WHAT THE TASK ASKS
Please transcribe, word for word, the line containing "Lemma encoded_snoc g" and every line after it through the end of the records below, and nothing else.

RECORDS FOR THE EXERCISE

(* ===== verification/Publish.v ===== *)
(** Checkpoint publication: [src/rust/src/format_v3/checkpoint_publish.rs]. *)

From S2P Require Import Prelude Bytes Geometry Format Entries MappingPage Checkpoint Index.
From S2P Require Import Clock Sizing MappingCache Config Reservation Accounting Uring Device.
From S2P Require Import BackingIo Tail PageRead.

(** The [&mut] arguments of [publish]. *)
Record Store (D : Type) := {
  st_io : BackingIo D;
  st_active : Checkpoint;
  st_cache : MappingCache;
}.
Arguments st_io {D}.
Arguments st_active {D}.
Arguments st_cache {D}.
Arguments Build_Store {D}.

Module Publish.
Section publish.
Context `{Xxh3} `{Platform} {D : Type} `{!Device D}.

Definition on_io {A} (m : M (BackingIo D) A) : M (Store D) A :=
  zoom st_io (fun io s => {| st_io := io; st_active := st_active s; st_cache := st_cache s |}) m.
Definition on_cache {A} (m : M MappingCache A) : M (Store D) A :=
  zoom st_cache (fun c s => {| st_io := st_io s; st_active := st_active s; st_cache := c |}) m.

(** The descriptor with new log coordinates. *)
Definition advance (d : CheckpointDescriptor) (lsn boundary : Z) : CheckpointDescriptor :=
  {| c_slot := c_slot d; c_volume_id := c_volume_id d; c_volume_blocks := c_volume_blocks d;
     c_backing_blocks := c_backing_blocks d; c_checkpoint_lsn := lsn;
     c_last_record_boundary := boundary; c_index_checksum := c_index_checksum d;
     c_generation := c_generation d |}.

(** The descriptor in the other slot, with the next generation. *)
Definition successor (d : CheckpointDescriptor) (generation : Z) (tail : LogPosition) : CheckpointDescriptor :=
  {| c_slot := slot_other (c_slot d); c_volume_id := c_volume_id d;
     c_volume_blocks := c_volume_blocks d; c_backing_blocks := c_backing_blocks d;
     c_checkpoint_lsn := p_lsn tail; c_last_record_boundary := p_at tail;
     c_index_checksum := c_index_checksum d; c_generation := generation |}.

Definition with_checksum (d : CheckpointDescriptor) (sum : Z) : CheckpointDescriptor :=
  {| c_slot := c_slot d; c_volume_id := c_volume_id d; c_volume_blocks := c_volume_blocks d;
     c_backing_blocks := c_backing_blocks d; c_checkpoint_lsn := c_checkpoint_lsn d;
     c_last_record_boundary := c_last_record_boundary d; c_index_checksum := sum;
     c_generation := c_generation d |}.

Definition with_descriptor (d : CheckpointDescriptor) (k : Checkpoint) : Checkpoint :=
  {| k_descriptor := d; k_pages := k_pages k |}.

Definition prepare (active : Checkpoint) (cache : MappingCache) (tail : LogPosition) : res Checkpoint :=
  let descriptor := k_descriptor active in
  g <-? Descriptor.geometry descriptor ;;
  assert_ (lenZ (k_pages active) =? g_page_count g) ;;?
  let snapshots := lenZ (MappingCache.dirty_pages cache) in
  fail_if ((p_lsn tail <? c_checkpoint_lsn descriptor)
           || (p_at tail <? c_last_record_boundary descriptor)
           || (p_at tail - c_last_record_boundary descriptor <? p_lsn tail - c_checkpoint_lsn descriptor)
           || negb (Bool.eqb (p_lsn tail =? c_checkpoint_lsn descriptor)
                             (p_at tail =? c_last_record_boundary descriptor)))
    (InvalidInput "checkpoint tail precedes or contradicts active root") ;;?
  Reservation.ensure_space (p_at tail) (g_backing_blocks g) snapshots ;;?
  ok_or (checked_add 64 (p_lsn tail) snapshots) (InvalidInput "checkpoint LSN exhausted") ;;?
  generation <-? Descriptor.next_generation descriptor ;;
  candidate <-? Index.try_clone active ;;
  Ok (with_descriptor (successor descriptor generation tail) candidate).

(** The loop of [append_batch] over the ids of the pages that were written. *)
Fixpoint point_at (page_ids : list Z) (candidate : Checkpoint) : res Checkpoint :=
  match page_ids with
  | [] => Ok candidate
  | page_id :: page_ids =>
      let d := k_descriptor candidate in
      let d := advance d (c_checkpoint_lsn d + 1) (c_last_record_boundary d + 1) in
      assert_ (page_id <? lenZ (k_pages candidate)) ;;?
      point_at page_ids
        {| k_descriptor := d;
           k_pages := <[Z.to_nat page_id := c_last_record_boundary d]> (k_pages candidate) |}
  end.

Definition append_batch (candidate : Checkpoint) (blocks : list (list Z)) (page_ids : list Z) :
    M (BackingIo D) Checkpoint :=
  mlift (assert_ (lenZ blocks =? lenZ page_ids)) ;;;
  Io.write_blocks (c_last_record_boundary (k_descriptor candidate) + 1) blocks ;;;
  Io.tally 0 0 0 (lenZ blocks) 0 0 ;;;
  mlift (point_at page_ids candidate).

(** The snapshot of a page, [count] records behind the candidate's end of log. *)
Definition snapshot_record (d : CheckpointDescriptor) (count page_id : Z) (entries : MappingEntries) :
    MappingPageRecord :=
  let previous := c_last_record_boundary d + count in
  {| p_header := {| h_kind := MappingPage; h_volume_id := c_volume_id d;
                    h_lsn := c_checkpoint_lsn d + count + 1;
                    h_previous_boundary := previous; h_boundary := previous + 1 |};
     p_page_id := page_id; p_entries := entries |}.

(** The loop of [append_snapshots]; [blocks] and [ids] are the batch so far. *)
Fixpoint append_pages (pages : list (Z * MappingEntries)) (g : Geometry) (candidate : Checkpoint)
    (blocks : list (list Z)) (ids : list Z) : M (BackingIo D) Checkpoint :=
  match pages with
  | [] => if lenZ blocks =? 0 then mret candidate else append_batch candidate blocks ids
  | (page_id, entries) :: pages =>
      block <- mlift (PageRecord.encode
                        (snapshot_record (k_descriptor candidate) (lenZ blocks) page_id entries) g) ;;
      let blocks := blocks ++ [block] in
      let ids := ids ++ [page_id] in
      if lenZ blocks =? CHECKPOINT_BATCH_BLOCKS then
        candidate <- append_batch candidate blocks ids ;;
        append_pages pages g candidate [] []
      else append_pages pages g candidate blocks ids
  end.

(** [append_snapshots]; the candidate is returned instead of updated in place. *)
Definition append_snapshots (candidate : Checkpoint) : M (BackingIo D * MappingCache) Checkpoint :=
  g <- mlift (Descriptor.geometry (k_descriptor candidate)) ;;
  pages <- zoom snd (fun c s => (fst s, c))
             (mmap_err (fun _ => OtherError "unreachable") MappingCache.sorted_dirty_pages) ;;
  zoom fst (fun io s => (io, snd s)) (append_pages pages g candidate [] []).

(** The batches of the index body. *)
Definition write_body (g : Geometry) (candidate : Checkpoint) (start : Z) : M (BackingIo D) unit :=
  let count := Z.min (g_index_blocks g - start) CHECKPOINT_BATCH_BLOCKS in
  blocks <- mlift (rmapM (fun offset => Index.encode_block candidate (start + offset)) (seqZ 0 count)) ;;
  Io.write_blocks (body_start (c_slot (k_descriptor candidate)) g + start) blocks ;;;
  Io.tally 0 0 0 0 (count * BLOCK_SIZE) 0.

(** [(0..n).step_by(32)]. *)
Definition batch_starts (n : Z) : list Z :=
  map (fun i => i * CHECKPOINT_BATCH_BLOCKS) (seqZ 0 (div_ceil n CHECKPOINT_BATCH_BLOCKS)).

Definition persist_root (candidate : Checkpoint) : M (BackingIo D) Checkpoint :=
  g <- mlift (Descriptor.geometry (k_descriptor candidate)) ;;
  sum <- mlift (Index.checksum candidate) ;;
  let candidate := with_descriptor (with_checksum (k_descriptor candidate) sum) candidate in
  mfor (batch_starts (g_index_blocks g)) (write_body g candidate) ;;;
  Io.sync ;;;
  block <- mlift (Descriptor.encode (k_descriptor candidate)) ;;
  Io.write_blocks (slot_number (c_slot (k_descriptor candidate))) [block] ;;;
  Io.sync ;;;
  mret candidate.

(** The end of the log of a checkpoint. *)
Definition end_of (k : Checkpoint) : LogPosition :=
  {| p_lsn := c_checkpoint_lsn (k_descriptor k); p_at := c_last_record_boundary (k_descriptor k) |}.

Definition publish (tail : LogPosition) : M (Store D) LogPosition :=
  s <- mget ;;
  candidate <- mlift (prepare (st_active s) (st_cache s) tail) ;;
  candidate <- zoom (fun s => (st_io s, st_cache s))
                 (fun p s => {| st_io := fst p; st_active := st_active s; st_cache := snd p |})
                 (append_snapshots candidate) ;;
  on_io Io.sync ;;;
  candidate <- on_io (persist_root candidate) ;;
  mmodify (fun s => {| st_io := st_io s; st_active := candidate;
                       st_cache := MappingCache.checkpoint_published (st_cache s) |}) ;;;
  mret (end_of candidate).

End publish.

(** ** What publication does to the file *)

Section laws.
Context `{Xxh3} `{Platform} {D : Type} `{!Device D} `{!DeviceLaws D}.

(** [point_at] moves the end of the log up and points the ids at its blocks. *)
Lemma point_at_spec ids k :
  NoDup ids -> (forall p, p ∈ ids -> 0 <= p < lenZ (k_pages k)) ->
  exists k', point_at ids k = Ok k' /\
    k_descriptor k' = advance (k_descriptor k) (c_checkpoint_lsn (k_descriptor k) + lenZ ids)
                        (c_last_record_boundary (k_descriptor k) + lenZ ids) /\
    length (k_pages k') = length (k_pages k) /\
    (forall i p, ids !! i = Some p ->
       k_pages k' !! Z.to_nat p = Some (c_last_record_boundary (k_descriptor k) + Z.of_nat i + 1)) /\
    (forall p, 0 <= p -> p ∉ ids -> k_pages k' !! Z.to_nat p = k_pages k !! Z.to_nat p).
Proof.
  revert k. induction ids as [|p ids IH]; intros k Hnd Hin.
  { exists k. split; [done|]. split; [|done]. cbn. rewrite !Z.add_0_r. by destruct k as [[] ?]. }
  apply NoDup_cons in Hnd as [Hp Hnd]. pose proof (Hin p ltac:(by left)) as Hpr.
  cbn [point_at]. destruct (Z.ltb_spec p (lenZ (k_pages k))); [|lia]. cbn [assert_ rbind].
  set (k1 := Build_Checkpoint _ _). destruct (IH k1 Hnd) as (k' & Hrun & Hd & Hl & Hi & Ho).
  { intros q Hq. unfold k1; cbn [k_pages]. rewrite length_insert. apply Hin. by right. }
  unfold k1 in Hl, Hi, Ho, Hd; cbn [k_pages k_descriptor c_last_record_boundary c_checkpoint_lsn advance] in *.
  rewrite length_insert in Hl. exists k'. split; [exact Hrun|]. split.
  { rewrite Hd. cbn [length]. unfold advance; cbn. f_equal; lia. }
  split; [done|]. split.
  - intros [|i] q Hq; cbn in Hq.
    + injection Hq as <-. rewrite Ho by (done || lia). rewrite list_lookup_insert_eq by lia. f_equal. lia.
    + rewrite (Hi i q Hq). f_equal. lia.
  - intros q Hq Hnot. apply not_elem_of_cons in Hnot as [Hne Hnot]. rewrite Ho by done.
    apply list_lookup_insert_ne. lia.
Qed.

(** [blocks] are the snapshots of [l] behind the end of the log of [d]. *)
Definition encoded (g : Geometry) (d : CheckpointDescriptor) (l : list (Z * MappingEntries))
    (blocks : list (list Z)) : Prop :=
  length blocks = length l /\
  forall i p e, l !! i = Some (p, e) -> exists b, blocks !! i = Some b /\
    PageRecord.encode (snapshot_record d (Z.of_nat i) p e) g = Ok b.

Lemma encoded_snoc g d l blocks p e b :
  encoded g d l blocks -> PageRecord.encode (snapshot_record d (lenZ blocks) p e) g = Ok b ->
  encoded g d (l ++ [(p, e)]) (blocks ++ [b]).
Proof.
  intros [Hl He] Hb. split; [rewrite !length_app; cbn; lia|]. intros i q f Hi.
  destruct (decide (i < length l)%nat).
  - rewrite lookup_app_l in Hi by done. rewrite lookup_app_l by lia. by apply He.
  - rewrite lookup_app_r in Hi by lia.
    destruct (i - length l)%nat as [|n'] eqn:En; [|by destruct n'].
    cbn in Hi. injection Hi as <- <-. exists b. replace i with (length blocks) by lia.
    split; [by rewrite list_lookup_middle | done].
Qed.

Lemma encoded_ok g d l blocks : encoded g d l blocks -> Forall block_ok blocks.
Proof.
  intros [Hl He]. apply Forall_lookup. intros i b Hb. pose proof (lookup_lt_Some _ _ _ Hb).
  destruct (lookup_lt_is_Some_2 l i) as [[p e] Hi]; [lia|]. destruct (He i p e Hi) as (b' & Hb' & Henc).
  assert (b' = b) as -> by congruence. apply PageRecord.page_encode_Ok in Henc as (_ & _ & ->).
  apply seal_ok, PageRecord.snapshot_ok.
Qed.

ANSWER TO THIS PROBLEM
Lemma encoded_snoc g d l blocks p e b :
  encoded g d l blocks -> PageRecord.encode (snapshot_record d (lenZ blocks) p e) g = Ok b ->
  encoded g d (l ++ [(p, e)]) (blocks ++ [b]).
Proof.
  intros [Hl He] Hb. split; [rewrite !length_app; cbn; lia|]. intros i q f Hi.
  destruct (decide (i < length l)%nat).
  - rewrite lookup_app_l in Hi by done. rewrite lookup_app_l by lia. by apply He.
  - rewrite lookup_app_r in Hi by lia.
    destruct (i - length l)%nat as [|n'] eqn:En; [|by destruct n'].
    cbn in Hi. injection Hi as <- <-. exists b. replace i with (length blocks) by lia.
    split; [by rewrite list_lookup_middle | done].
Qed.

Lemma encoded_ok g d l blocks : encoded g d l blocks -> Forall block_ok blocks.
Proof.
  intros [Hl He]. apply Forall_lookup. intros i b Hb. pose proof (lookup_lt_Some _ _ _ Hb).
  destruct (lookup_lt_is_Some_2 l i) as [[p e] Hi]; [lia|]. destruct (He i p e Hi) as (b' & Hb' & Henc).
  assert (b' = b) as -> by congruence. apply PageRecord.page_encode_Ok in Henc as (_ & _ & ->).
  apply seal_ok, PageRecord.snapshot_ok.
Qed.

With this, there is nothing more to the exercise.